En plus des 800 M€ d’aides d’Etat annuelles
Une partie de la rallonge de 483 millions d’euros passera par le ministère de la Culture et son Fonds stratégique pour le développement de la presse (FSDP), dont « les crédits seront fortement augmentés pour un total de 50 millions d’euros » (contre 16,5 millions de dotation initiale), ainsi que par un plan de transformation des imprimeries à hauteur de 18 millions d’euros par an. En outre, « une aide pérenne sera instaurée en faveur des services de presse en ligne d’information politique et générale, à hauteur de 4 millions d’euros par an », avait précisé le trio Macron-Le Maire-Bachelot (9). Dans la foulée de ce plan de secours additionnel sans précédent en faveur de la presse française – donc en plus de presque 1milliard d’euros d’aides d’Etat annuelles –, le président de la République a promis à la filière en souffrance que « l’Etat continuera de s’engager, au niveau national comme au niveau européen, pour la bonne application du droit voisin des éditeurs de presse et pour une meilleure régulation du marché de la publicité en ligne ».

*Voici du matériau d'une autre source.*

(** C6, counterexample: ArrowUp goes down before the socket has opened. The
    key is recorded and the repeat timer is armed, and when the timer ticks
    with the key held the emission sends nothing. *)
Lemma disconnected_emission_sends_nothing :
  ∃ w w', run (init 800 600) [KeyDown "ArrowUp"] = Some w ∧
          pressed w "ArrowUp" = true ∧
          dispatch w (IntervalFire 1) = Some w' ∧
          sent w' = [].
Proof. eexists _, _. split; [vm_compute; reflexivity|]. by vm_compute. Qed.

(** ** Click-to-move *)




Lemma playing_reachable : reachable playing.
Proof.
  exists 800, 600, joining. unfold playing.
  destruct (run (init 800 600) joining) eqn:Hrun; [done|].
  vm_compute in Hrun. discriminate.
Qed.



(** The coordinates the model sends are the exact instances of
    [clickAxisWith]. *)
Lemma handleCanvasClick_axis ev w :
  isConnected w = true → is_Some (myPlayer w) →
  handleCanvasClick ev w =
  socketSend
    (MoveTo (clickAxis (clientX ev) (rectLeft ev) (zoomLevel w) (px (camera w)) (worldWidth w))
            (clickAxis (clientY ev) (rectTop ev) (zoomLevel w) (py (camera w)) (worldHeight w)))
    w.
Proof.
  intros Hc Hme. unfold handleCanvasClick. rewrite Hc.
  by rewrite bool_decide_eq_true_2 by done.
Qed.


(** ** Animation frames *)

Lemma render_anim t w :
  lastFrameTime (render t w) = t ∧
  animationTimer (render t w) = (animationTimer w + (t - lastFrameTime w))%Q.
Proof.
  unfold render, updateCameraSmooth, updatePlayerInterpolation. cbn.
  destruct (worldImage w); cbn; [|done]. by destruct (myPlayer w).
Qed.
(** The inner product is linear in its first argument. *)
Lemma vdot_linear_l {A : Type} (a : R) (f g : A -> R) (s : list A) (v : vector) :
  vdot (map (fun l => a * f l + g l) s) v
  = a * vdot (map f s) v + vdot (map g s) v.
Proof.
  revert v; induction s as [|x s IH]; intros [|b v]; simpl; try ring.
  rewrite IH. ring.
Qed.

Lemma col_nil (j : nat) : col j [] = [].
Proof. reflexivity. Qed.

Lemma col_cons (j : nat) (r : vector) (m : ndarray) :
  col j (r :: m) = nth j r 0 :: col j m.
Proof. reflexivity. Qed.

Lemma length_col (j : nat) (m : ndarray) : length (col j m) = length m.
Proof. apply length_map. Qed.

Lemma has_shape_shape1 (n k : nat) (m : ndarray) :
  has_shape (S n) k m -> shape1 m = k.
Proof.
  intros [Hn Hk]. destruct m as [|r m]; [discriminate|].
  inversion Hk; subst. reflexivity.
Qed.

(** Row [i] and column [j] of a product. *)
Lemma row_mmul (i : nat) (a b : ndarray) :
  (i < length a)%nat ->
  row i (a @@ b) = map (fun j => vdot (row i a) (col j b)) (seq 0 (shape1 b)).
Proof.
  intros Hi. unfold row, mmul.
  rewrite (nth_indep _ [] (map (fun j => vdot [] (col j b)) (seq 0 (shape1 b))))
    by (rewrite length_map; exact Hi).
  exact (map_nth (fun r => map (fun j => vdot r (col j b)) (seq 0 (shape1 b)))
           a [] i).
Qed.
(** * fh5dl: the asset-acquisition and assembly pipeline

    A shallow embedding of the Go packages [internal/book] (book.go) and
    [cmd] (main.go): identifier resolution, manifest normalisation, image
    flattening, the per-image download with retries and alternate URLs, the
    batched download and capture phases, and the assembly of the ordered
    page list handed to the PDF encoder; with them the helpers for file
    names and durations (main.go) and for the identifiers of queue entries
    (termui.go).

    Go's [int] is modelled by [Z]: every integer below is a page number, a
    slice index or a slice length, all bounded by the length of a slice, so
    no 64-bit wrap-around can occur.  Where a value is not so bounded, in
    [strconv.Atoi] and in the arithmetic of [time.Duration], the 64 bits
    are written out.  Go strings are byte strings and are modelled by
    [string]. *)

From Stdlib Require Import ZArith String Ascii List Lia Permutation Sorted.
From stdpp Require Import base tactics option list gmap strings pretty sorting.

Set Warnings "-register-all,-clear-no-such-hyp".
Local Open Scope string_scope.
Local Open Scope list_scope.
Local Open Scope Z_scope.

(** ** Go's [strings] package: the functions the program calls *)

Module strings.

Fixpoint drop (n : nat) (s : string) : string :=
  match n, s with
  | O, _ => s
  | S n', String _ s' => drop n' s'
  | S _, EmptyString => EmptyString
  end.

Fixpoint take (n : nat) (s : string) : string :=
  match n, s with
  | O, _ => EmptyString
  | S n', String c s' => String c (take n' s')
  | S _, EmptyString => EmptyString
  end.

(** [strings.HasPrefix(s, prefix)] *)
Definition HasPrefix (s pre : string) : bool := String.prefix pre s.

(** [strings.TrimPrefix(s, prefix)] *)
Definition TrimPrefix (s pre : string) : string :=
  if HasPrefix s pre then drop (String.length pre) s else s.

(** [strings.HasSuffix(s, suffix)] *)
Definition HasSuffix (s suf : string) : bool :=
  (String.length suf <=? String.length s)%nat
  && String.eqb (drop (String.length s - String.length suf) s) suf.

(** [strings.TrimSuffix(s, suffix)] *)
Definition TrimSuffix (s suf : string) : string :=
  if HasSuffix s suf then take (String.length s - String.length suf) s else s.

(** [strings.Contains(s, substr)] *)
Fixpoint Contains (s sub : string) : bool :=
  HasPrefix s sub ||
  match s with
  | EmptyString => false
  | String _ s' => Contains s' sub
  end.

(** [strings.Replace(s, old, new, 1)] for a non-empty [old]: the first
    occurrence of [old] is replaced. *)
Fixpoint Replace1 (s old new : string) : string :=
  if HasPrefix s old then new +:+ drop (String.length old) s
  else match s with
       | EmptyString => EmptyString
       | String c s' => String c (Replace1 s' old new)
       end.

Fixpoint TrimLeftByte (s : string) (c : ascii) : string :=
  match s with
  | String a s' => if Ascii.eqb a c then TrimLeftByte s' c else s
  | EmptyString => EmptyString
  end.

Fixpoint TrimRightByte (s : string) (c : ascii) : string :=
  match s with
  | EmptyString => EmptyString
  | String a s' =>
      match TrimRightByte s' c with
      | EmptyString => if Ascii.eqb a c then EmptyString else String a EmptyString
      | r => String a r
      end
  end.

(** [strings.Trim(s, cutset)] for a one-byte cutset. *)
Definition Trim1 (s : string) (c : ascii) : string :=
  TrimRightByte (TrimLeftByte s c) c.

(** [strings.Cut(s, sep)] for a one-byte separator: the text before the
    first [sep], and the text after it when [sep] occurs. *)
Fixpoint Cut1 (s : string) (c : ascii) : string * option string :=
  match s with
  | EmptyString => (EmptyString, None)
  | String a s' =>
      if Ascii.eqb a c then (EmptyString, Some s')
      else let '(b, r) := Cut1 s' c in (String a b, r)
  end.

(** [strings.ReplaceAll(s, old, new)] for a one-byte [old]: every
    occurrence of the byte is replaced. *)
Fixpoint ReplaceAll1 (s : string) (old : ascii) (new : string) : string :=
  match s with
  | EmptyString => EmptyString
  | String a s' =>
      if Ascii.eqb a old then new +:+ ReplaceAll1 s' old new
      else String a (ReplaceAll1 s' old new)
  end.

(** [strings.Split(s, sep)] for a one-byte separator: the pieces between
    the separators, one more than there are separators. *)
Fixpoint Split1 (s : string) (c : ascii) : list string :=
  match s with
  | EmptyString => [EmptyString]
  | String a s' =>
      if Ascii.eqb a c then EmptyString :: Split1 s' c
      else match Split1 s' c with
           | p :: ps => String a p :: ps
           | [] => [String a EmptyString]
           end
  end.

End strings.

(** ** Go's [strconv] and [path/filepath]: the functions the program calls *)

Module strconv.

Definition digitVal (c : ascii) : option Z :=
  let n := nat_of_ascii c in
  if ((48 <=? n) && (n <=? 57))%nat then Some (Z.of_nat n - 48) else None.

(** The value of a run of decimal digits read from the left, starting
    from [acc]; [None] at the first byte that is no digit. *)
Fixpoint parseDigits (s : string) (acc : Z) : option Z :=
  match s with
  | EmptyString => Some acc
  | String c r =>
      match digitVal c with
      | Some d => parseDigits r (acc * 10 + d)
      | None => None
      end
  end.

(** [strconv.Atoi(s)] where [int] has 64 bits: an optional sign and at
    least one decimal digit, nothing else; [None] is a syntax error or a
    value out of range. *)
Definition Atoi (s : string) : option Z :=
  match s with
  | EmptyString => None
  | String s0 r =>
      let digits := if Ascii.eqb s0 "-" || Ascii.eqb s0 "+" then r else s in
      if String.eqb digits "" then None
      else
        match parseDigits digits 0 with
        | Some n =>
            let n := if Ascii.eqb s0 "-" then - n else n in
            if (- 2 ^ 63 <=? n) && (n <=? 2 ^ 63 - 1) then Some n else None
        | None => None
        end
  end.

End strconv.

Module filepath.

(** What follows the last slash of [s], or [acc] followed by [s] when
    [s] has no slash. *)
Fixpoint lastElement (s acc : string) : string :=
  match s with
  | EmptyString => acc
  | String a s' =>
      if Ascii.eqb a "/" then lastElement s' EmptyString
      else lastElement s' (acc +:+ String a EmptyString)
  end.

(** [filepath.Base(path)] with the slash as the separator: trailing
    slashes are removed, then everything up to the last slash. *)
Definition Base (path : string) : string :=
  if String.eqb path "" then "."
  else
    let path := strings.TrimRightByte path "/" in
    let path := lastElement path EmptyString in
    if String.eqb path "" then "/" else path.

End filepath.

(** ** The operating environment: file system, network, browser, clock *)

Module sys.

(** What [client.Do] gives back: a transport error, or a response with
    its status code. *)
Inductive HttpResult :=
| HttpFail
| HttpStatus (code : Z).

Inductive Message :=
| MsgImageLimit (found : Z)
| MsgCaptureError (page : Z)
| MsgFailedPages (pages : list Z)
| MsgStillFailed (page : Z)
| MsgRetrySucceeded (page : Z).

(** The observable actions of a run, in the order they happen. *)
Inductive Event :=
| EvSleep (d : Z)
| EvGet (url : string)
| EvCreate (path : string)
| EvRemove (path : string)
| EvWriteFile (path : string)
| EvChrome (url : string)
| EvPrint (m : Message)
| EvEncode (images : list string) (pdfPath : string).

(** The answers of the outside world.  The [nat] argument is the number
    of events logged so far, so an answer may change over time. *)
Record Env := mkEnv {
  http_NewRequest_ok : string -> bool;
  http_Do : nat -> string -> HttpResult;
  os_Create_ok : nat -> string -> bool;
  io_Copy_ok : nat -> bool;
  bufio_Flush_ok : nat -> bool;
  file_Close_ok : nat -> bool;
  os_Remove_ok : nat -> string -> bool;
  chromedp_Run : nat -> string -> option nat;
  os_WriteFile_ok : nat -> string -> bool;
  ImportImagesFile_ok : nat -> bool
}.

Record World := mkWorld {
  files : gset string;
  log : list Event
}.

Definition M (A : Type) : Type := World -> A * World.

Definition ret {A} (a : A) : M A := fun w => (a, w).

Definition bind {A B} (m : M A) (k : A -> M B) : M B :=
  fun w => let '(a, w') := m w in k a w'.

Definition now (w : World) : nat := length (log w).

Definition emit (e : Event) : M unit :=
  fun w => (tt, mkWorld (files w) (log w ++ [e])).

(** [time.Duration] counts nanoseconds. *)
Definition Millisecond : Z := 1000000.
Definition Second : Z := 1000000000.

Definition time_Sleep (d : Z) : M unit := emit (EvSleep d).

(** [_, err := os.Stat(path); err == nil] *)
Definition os_Stat (path : string) : M bool :=
  fun w => (bool_decide (path ∈ files w), w).

(** [client.Do(req)]: a request on a cancelled context fails without
    reaching the network. *)
Definition client_Do (env : Env) (cancelled : bool) (url : string) : M HttpResult :=
  fun w =>
    if cancelled then (HttpFail, w)
    else (http_Do env (now w) url, mkWorld (files w) (log w ++ [EvGet url])).

(** [os.Create(path)]: on success the (empty) file exists. *)
Definition os_Create (env : Env) (path : string) : M bool :=
  fun w =>
    if os_Create_ok env (now w) path
    then (true, mkWorld ({[path]} ∪ files w) (log w ++ [EvCreate path]))
    else (false, w).

(** [os.Remove(path)]; the program ignores its error. *)
Definition os_Remove (env : Env) (path : string) : M unit :=
  fun w =>
    if os_Remove_ok env (now w) path
    then (tt, mkWorld (files w ∖ {[path]}) (log w ++ [EvRemove path]))
    else (tt, mkWorld (files w) (log w ++ [EvRemove path])).

Definition io_Copy (env : Env) : M bool := fun w => (io_Copy_ok env (now w), w).
Definition bufio_Flush (env : Env) : M bool := fun w => (bufio_Flush_ok env (now w), w).
Definition file_Close (env : Env) : M bool := fun w => (file_Close_ok env (now w), w).

(** [os.WriteFile(path, buf, 0644)] *)
Definition os_WriteFile (env : Env) (path : string) : M bool :=
  fun w =>
    if os_WriteFile_ok env (now w) path
    then (true, mkWorld ({[path]} ∪ files w) (log w ++ [EvWriteFile path]))
    else (false, w).

(** [chromedp.Run(...)] of the whole navigate/reveal/isolate/screenshot
    sequence: [None] is an error, [Some n] a screenshot of [n] bytes. *)
Definition chromedp_run (env : Env) (pageUrl : string) : M (option nat) :=
  fun w => (chromedp_Run env (now w) pageUrl,
            mkWorld (files w) (log w ++ [EvChrome pageUrl])).

(** [pdfcpu_api.ImportImagesFile(images, pdfPath, nil, conf)] *)
Definition ImportImagesFile (env : Env) (images : list string) (pdfPath : string)
  : M bool :=
  fun w =>
    if ImportImagesFile_ok env (now w)
    then (true, mkWorld ({[pdfPath]} ∪ files w) (log w ++ [EvEncode images pdfPath]))
    else (false, mkWorld (files w) (log w ++ [EvEncode images pdfPath])).

(** [filepath.Join(dir, name)] for a clean directory and a plain name. *)
Definition filepath_Join (dir name : string) : string := dir +:+ "/" +:+ name.

(** [sort.Slice] / [sort.Ints] by an integer key.  Go's sort is not
    stable; on lists with distinct keys every sort returns this list. *)
Fixpoint insertBy {A} (key : A -> Z) (x : A) (l : list A) : list A :=
  match l with
  | [] => [x]
  | y :: l' => if key x <=? key y then x :: l else y :: insertBy key x l'
  end.

Definition sortBy {A} (key : A -> Z) (l : list A) : list A :=
  foldr (insertBy key) [] l.

(** A Go function either returns or panics. *)
Inductive outcome (A : Type) :=
| Returned (a : A)
| Panicked.
Global Arguments Returned {A} a.
Global Arguments Panicked {A}.

(** A [for ... range l] loop over a state, stopping at a panic. *)
Fixpoint forEach {A S} (body : S -> A -> M (outcome S)) (l : list A) (s : S)
  : M (outcome S) :=
  match l with
  | [] => ret (Returned s)
  | a :: rest =>
      bind (body s a) (fun o =>
        match o with
        | Returned s' => forEach body rest s'
        | Panicked => ret Panicked
        end)
  end.

End sys.

Notation "x <- m ;; k" := (sys.bind m (fun x => k))
  (at level 100, m at next level, right associativity, only parsing).
Notation "m ;;; k" := (sys.bind m (fun _ => k))
  (at level 100, right associativity, only parsing).

(** ** Package [book] (internal/book/book.go): data *)

Module book.

Record Page := mkPage {
  Number : Z;
  ThumbnailUrl : string;
  ImageUrls : list string
}.

Record Book := mkBook {
  Url : string;
  Id : string;
  Title : string;
  Pages : list Page
}.

Record PageImage := mkPageImage {
  PageNumber : Z;
  ImageNumber : Z;
  OverallOrder : Z;
  ImageUrl : string
}.

Record DownloadedImage := mkDownloadedImage {
  dPageNumber : Z;
  dImageNumber : Z;
  dOverallOrder : Z;
  dUrl : string;
  dFullPath : string
}.

Record InteractivePageImage := mkInteractivePageImage {
  iPageNumber : Z;
  iOverallOrder : Z;
  iUrl : string;
  iFullPath : string
}.

(** The manifest field [page.Images] is an [interface{}] decoded from
    JSON: a string, an array, or any other JSON value. *)
Inductive jsonValue :=
| JString (s : string)
| JArray (l : list jsonValue)
| JOther.

Record page := mkpage {
  Images : jsonValue;
  ThumbUrl : string
}.

(** *** [idRegex = ^(\w+\/\w+)\/?] *)

(** RE2's [\w]: ASCII letters, digits and the underscore. *)
Definition isWord (c : ascii) : bool :=
  let n := nat_of_ascii c in
  ((48 <=? n) && (n <=? 57) || (65 <=? n) && (n <=? 90)
   || (97 <=? n) && (n <=? 122) || (n =? 95))%nat.

(** The longest run of word bytes at the head of [s], and what follows. *)
Fixpoint spanWord (s : string) : string * string :=
  match s with
  | String c r =>
      if isWord c then let '(w, r') := spanWord r in (String c w, r')
      else (EmptyString, s)
  | EmptyString => (EmptyString, EmptyString)
  end.

(** [idRegex.FindStringSubmatch(s)]: [nil] when there is no match, else
    the whole match followed by the first group.  Both [\w+] are greedy
    and a word byte is never a slash, so each takes the longest run. *)
Definition idRegex_FindStringSubmatch (s : string) : option (list string) :=
  let '(w1, r1) := spanWord s in
  match w1, r1 with
  | String _ _, String "/" r2 =>
      let '(w2, r3) := spanWord r2 in
      match w2 with
      | String _ _ =>
          let g := w1 +:+ "/" +:+ w2 in
          match r3 with
          | String "/" _ => Some [g +:+ "/"; g]
          | _ => Some [g; g]
          end
      | EmptyString => None
      end
  | _, _ => None
  end.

Cela fera un an fin octobre qu’entrait en vigueur la loi française instaurant un droit voisin au profit des éditeurs de presse et des agences de presse (10). Avec ce premier texte législatif, la France ne manque pas une occasion de revendiquer être le premier pays des Vingt-sept à avoir transposé dans son droit national la directive européenne « sur le droit d’auteur et les droits voisins dans le marché unique numérique » (11). Elle prévoit des négociations entre, d’une part, les éditeurs et agences de presse qui peuvent autoriser ou interdire la reprise de leurs contenus, et, d’autre part, les plateformes numériques, en vue d’un « partage de la valeur ». Mais aussitôt que les discussions se sont ouvertes entre l’Apig et Google en France, aussitôt elles se sont soldées par un échec. Sur ses moteurs de recherche (dont Google Actualités), le géant du Net veut remplacer les snippets (vignettes) affichant extrait, photo ou vidéo – pour les journaux qui n’acceptent pas la gratuité de cet aperçu – par quelques mots seulement. Les éditeurs français, eux, accusent Google de vouloir contourner l’esprit de la loi en ne voulant pas tous les rémunérer. Le point de blocage est là. Saisie en novembre 2019 par l’Apig, le Syndicat des éditeurs de la presse magazine (SEPM) et l’Agence France-Presse (AFP), l’Autorité de la concurrence avait le 9 avril dernier ordonné à Google (12) de négocier « dans un délai de trois mois » avec la presse généraliste. Google avait fait appel pour tenter d’annuler cette décision, sans que ce recours ait été suspensif du compte à rebours. Mais, à fin juilletdébut août, les nouvelles négociations n’ont pas eu plus de succès que les précédentes. En conséquence, début septembre, l’Apig, le SEPM puis l’AFP ont annoncé avoir chacun ressaisi le gendarme de la concurrence pour « non-respect de l’injonction ». « Google n’a pas négocié de bonne foi [et] nous a proposé une extension des discussions, ce qu’on a refusé car celles-ci ont tourné en rond », a affirmé Fabrice Fries, PDG de l’AFP… dans une dépêche AFP. La balle est à nouveau dans les mains de l’Autorité de la concurrence, confortée par l’arrêt du 8 octobre qui condamne en plus Google « aux dépens et à payer » 60.000 euros répartis entre l’Apig, le SEPM et l’AFP.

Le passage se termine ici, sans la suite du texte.